第八十三話:星の孤独
「なー、今日ってここ……あー、アークに来てから何日だっけ?」
「む、急に言われると困るな。ええと……くそ、読めん。クララは分かるか?」
「んーっ……『神殿』に来てから二ヶ月と少しだから、ちょうど三ヶ月くらいかな。どうしたの?」
ふと、悠がそんな話題を投げかけたのは、クララが言うに『不帰の楽園』──いや、アークに来てからちょうど三ヶ月が経過するくらいのことだった。
悠達は今、石造りの神殿を根城に生活をしていた。
考えてもみれば当たり前で、なにせここは非常に快適だ。いつでもほどよい室温に保たれているし、雨風の心配もいらず、外敵の脅威すら無い。
外の──元は『アルパ』の縄張りだった──泉から水をくんでくれば、浄水器の槽に入れておくだけで飲みたい時に水が飲める。ついでにトイレなんかも──と。
一言で言えば、彼らは今何がサバイバルかという生活を続けている。
暇になれば外縁部まででかけて海辺でリゾート気分というのもいいし、最近ではアルパの脅威が無くなったおかげで神殿の周辺にも様々な魔物が集まってきているため、食べるものものよりどりみどり。普通の人間には食べ物が狩りという時点で詰みかねないが、今の悠達の敵になる魔物など──地上のどこにも存在しない。
強いて言うなら退屈こそが最大の敵という状況で、悠達は悠々自適の生活をしていた。
マオルの技術というのは本当に素晴らしい。この二ヶ月ほど、悠達は思う存分に羽根を伸ばし続けている。
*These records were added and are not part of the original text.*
(** ** Play never gives back *)

Lemma hit_by_click_fields (i : nat) (s : State) :
  let s' := hit_by_click i s in
  score s' = (score s + 1)%Z /\ lives s' = lives s /\
  running s' = running s /\
  game_overs (effects s') = game_overs (effects s).
Proof. cbn. repeat split. Qed.

(** During a run no frame, click or key press adds a life or takes a
    point away: the lives can only go down, and the score goes up by at
    most 1 per event. *)
Theorem play_never_adds_lives (i : Input) (s : State) :
  running s = true -> play_input i ->
  (lives (step i s) <= lives s)%Z /\
  (score s <= score (step i s) <= score s + 1)%Z.
Proof.
  intros Hrun Hi.
  destruct i as [r ts | px py | key code | | v | v | w h];
    try contradiction; cbn [step].
  - destruct (rafPending s) as [|n]; [lia|].
    assert (Hrun' : running (set_rafPending n s) = true) by exact Hrun.
    destruct (gameLoop_fields r ts _ Hrun') as (G1 & G2 & _).
    destruct (update_fields r (frame_dt ts (set_rafPending n s))
                (set_lastTime ts (set_rafPending n s)))
      as (U1 & _ & _ & _ & _ & _ & _ & _ & _ & U10).
    cbn [set_lastTime set_rafPending score lives] in U1, U10.
    rewrite G1, G2, U1. lia.
  - destruct (click_cases px py s) as [-> | [-> | (i & ->)]]; [lia | |].
    + destruct (penalizeMiss_fields s) as (F1 & _ & _ & _ & _ & F6).
      rewrite F1, F6. lia.
    + destruct (hit_by_click_fields i s) as (F1 & F2 & _).
      rewrite F1, F2. lia.
  - destruct (keydown_cases key code s)
      as [-> | [-> | [(c & ->) | (Hstop & _)]]]; [lia | | | congruence].
    + destruct (penalizeMiss_fields s) as (F1 & _ & _ & _ & _ & F6).
      rewrite F1, F6. lia.
    + destruct (hit_by_key_fields c s) as (F1 & F2 & _).
      rewrite F1, F2. lia.
Qed.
「思えば、結構忙しなかったよなー。極圏に行ったら二、三週間で次! って感じだったし。俺こっちに来てからこんな風に休むの久々かもしれん」
「ちょっと長すぎる気もしないではないがな。まあ、どの道しばらくはここで過ごすのは変わらなかったんだし『次』に向けて身体を休めておくのはいいと思うが」
しかし──それでも、悠達はなんの理由もなく身体を休めているわけではない。
悠達は今はもう既に次の旅路への最中にあるといっていい。
どんな冒険があるかわからない以上、万全に動ける状態を保っておくことは必要だ。
「まあ運動もしてるしいいのかな。おお、そうだ。また剣教えてくれよ、カティア」
「ん、いいぞ。早速出るか?」
それでも、燻っているものがあるのは事実だった。
時折──というより頻繁に、悠はカティアに剣術を習っている。条件は『硬質化』以外の能力を用いないことのみだ。この条件で、悠はカティアに勝ったことはない。
いずれ一本を取りたいとは思うが──
「みなさん! みなさん!」
さあ出よう──という、今まさにドアを開こうとしているタイミングで、アリシアが部屋に飛び込んでくる。
一体何事かと悠達が考えを巡らせるよりも早く、アリシアはどこかを指さして腕を振るう。
「『見えて』きましたよっ! シエルさんはもう、行ってます!」
アリシアが慌てる理由を考える必要も、聞く必要も最早なかった。
主語を用いない主張に、全員が弾かれたように走り出した。
『神殿』の中でも恐らくは遠くを見回すために高く造られた場所を目指し、駆ける。
塔へ辿り着いた悠達は、呆れ返るほどの螺旋階段を急いで駆け上り、最上層へと辿り着いた。
「遅かったじゃない。もう見えるわよ」
その窓には、既にシエルが腰掛けていた。
悠達を迎える声とともに窓枠を降りると、客人を招き入れるように窓の外を指し示す。
そこに所狭しと顔を突っ込んだ悠達は、ついに『それ』を目の当たりにする。
「わああ……!」
「あれが……」
「『ネーデ』ですか……っ」
塔よりも更に上、遥か上空には『アーク』よりも更に巨大な大地が、暗闇にその姿を浮かべていた。
クララが胸の前で、きゅっと手を握る。
そこに一体何があるのだろう。まだ見えぬ大陸の上に思いを向ければ、不安になるのはクララだけではなかった。
だが──
「なーに、大丈夫さ。何があっても、俺らならきっと上手く行く。……多分な?」
「そこはもうちょっと格好良く締めて欲しかったなあ……」
「でも、げんきは出たでしょう?」
怖くはない。何度もそんな不安を、蹴散らしてきたのだから。
星空に浮かぶ巨大な大陸には、何が待っているのだろう。
期待と不安を織り交ぜて、悠達はその大きな姿を見つめ続けていた。
──星の海の孤独。その中でも、皆と一緒ならば寂しくないことを、知っているから。